Susie's smile was crooked. 'It's all detachable in my case. I wish I looked like a sea nymph.'
Diana was startled and more than a little embarrassed. `You can't mean me. I can't even swim. It was one of the things—' She stopped, biting her lip.
Susie's brow creased. 'One of the things that made Miles feel protective?' she said in a light, hard tone. But there was an undertone to it that, if it hadn't been ridiculous, Diana would have said sounded like pain.
`One of the things that most annoyed him,' she corrected. 'Oh, I don't want to talk about him. Ever since I got off that damned plane, I seem to keep coming back to Miles. Let's drop the subject. And lead me to some food. I'm starving.'
Susie laughed again, her friendliness returning as suddenly as it had evaporated. She stood up. 'Stick close,' she said.
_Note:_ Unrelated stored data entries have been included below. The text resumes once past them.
(* ===== verification/VmmClone.v ===== *)
(** Copying an address space ([clone_pagetable], [vmm_clone_pagedir] of [kernel/vmm.c], what
    [fork] runs): every page of the user half gets a frame of its own with the same contents. *)
From S2P Require Import Prelude Util Bitset Pmm Vmm VmmSpec VmmClaims VmmSpaces VmmHeap VmmWindow.

Section clone.
Context {F : Type} `{FrameAllocator F} `{HeapRange} `{!KernelHeap F}.
Implicit Types s : vmm F.

(** Word [i] of the frame [f]. *)
Definition word s (f i : Z) : Z := pload (phys s) (f + 4 * i).

(** A frame taken since [s0]. *)
Definition fresh s0 s (T : gset Z) (f : Z) : Prop :=
  fa_frame (frames s0) f = Free /\ fa_frame (frames s) f = Reserved /\ foreign s T f /\ 0 <= f < 2 ^ 32.

(** [nf] is a new frame with what [f] held in [s0]. *)
Definition copy_of s0 s (T : gset Z) (f nf : Z) : Prop :=
  fresh s0 s T nf /\ forall i, 0 <= i < 1024 -> word s nf i = word s0 f i.

Lemma fresh_step (W T : gset Z) s0 s s' f : evolves ∅ W T [] s s' -> fresh s0 s T f -> fresh s0 s' T f.
Proof.
  intros He (Hf & Hr & Hfor & Hrng). split; [done|]. split; [|split; [|done]].
  - rewrite (ev_frames _ _ _ _ _ _ He); [done|apply Hfor|congruence|apply not_elem_of_nil].
  - apply (evolves_foreign _ _ _ _ _ _ _ _ He); [done|apply empty_subseteq|done|apply not_elem_of_nil].
Qed.

Lemma fresh_base (X W T T' : gset Z) s0 s1 s f : evolves X W T [] s0 s1 -> fresh s1 s T' f -> fresh s0 s T' f.
Proof.
  intros He (Hf & Hrest). split; [|done]. destruct Hrest as (_ & ((Hm & _) & _) & _).
  by destruct (evolves_free _ _ _ _ _ _ f He Hm Hf) as [?|?%not_elem_of_nil].
Qed.

Lemma copy_of_step (W T : gset Z) s0 s s' f nf : evolves ∅ W T [] s s' -> nf ∉ W -> copy_of s0 s T f nf -> copy_of s0 s' T f nf.
Proof.
  intros He Hn [Hf Hw]. split; [by eapply fresh_step|]. intros i Hi. rewrite <- Hw by done.
  apply (ev_data _ _ _ _ _ _ He); [apply Hf|done|apply not_elem_of_nil|done].
Qed.

Lemma copy_of_base (X W T T' : gset Z) s0 s1 s f nf : evolves X W T [] s0 s1 -> foreign s0 T f -> f ∉ W ->
  copy_of s1 s T' f nf -> copy_of s0 s T' f nf.
Proof.
  intros He Hf Hn [Hfr Hw]. split; [by eapply fresh_base|]. intros i Hi. rewrite Hw by done.
  apply (ev_data _ _ _ _ _ _ He); [done|done|apply not_elem_of_nil|done].
Qed.

(** Frames that were free, or of the heap, hold nothing that had to be kept. *)
Lemma evolves_unwritten (X W T : gset Z) R s s' : evolves X W T R s s' ->
  (forall f, f ∈ W -> ~ foreign s T f) -> evolves X ∅ T R s s'.
Proof.
  intros [E1 E2 E3 E4 E5 E6 E7 E8 E9] Hw. split; try done. intros f i Hf _ Hr Hi. apply E9; [done| |done|done].
  intros Hc. by apply (Hw f).
Qed.

Lemma free_not_foreign s (T : gset Z) f : fa_frame (frames s) f = Free -> forall g, g ∈ ∅ ∪ ({[f]} : gset Z) -> ~ foreign s T g.
Proof.
  intros Hf g Hg (_ & Hu & _). apply elem_of_union in Hg as [Hg%elem_of_empty|Hg%elem_of_singleton]; [done|]. by subst.
Qed.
The castle was a jumble of buildings tacked on to the original Venetian fortress. Susie led her up steps, round turrets, down corridors until her head whirled. Diana could hardly believe it when at last they came out on to a ramparted terrace overlooking the sea. In the distance, the sun was setting behind the hills across the bay.
There were three men already on the terrace. Diana stopped dead. An old boyfriend of Susie's, Miles had said. But she had never heard that Dimitri Philippides was anything other than an old family friend. She looked
quickly at Susie but the Countess's expression told her nothing.
Dimitri and Christos Galatas were sipping aperitifs. Miles was in the process of lighting a series of perfumed flambeaux. The scented smoke wafted across to them.
He turned, quick as a cat, when they set foot on the terrace. He caught Diana's eye and grinned.
`Against the mosquitoes,' he said as she raised her eyebrows. His voice was easy. For a moment they felt like friends again.
She laughed, tension temporarily forgotten. 'And I was going to congratulate you on a romantic idea.'
Miles grinned. 'Oh, I have those too.'
Diana caught her breath. But the others had not picked up that private, challenging message.
`Not before dinner,' said Chris. `If you're going to start quoting Homer again, wait until I've had enough brandy to appreciate it. Hi, Diana, how are you?'
Dimitri was already bowing over Diana's hand. They had met before, both during and since her brief marriage. He had always been exquisitely tactful, however, and she liked him.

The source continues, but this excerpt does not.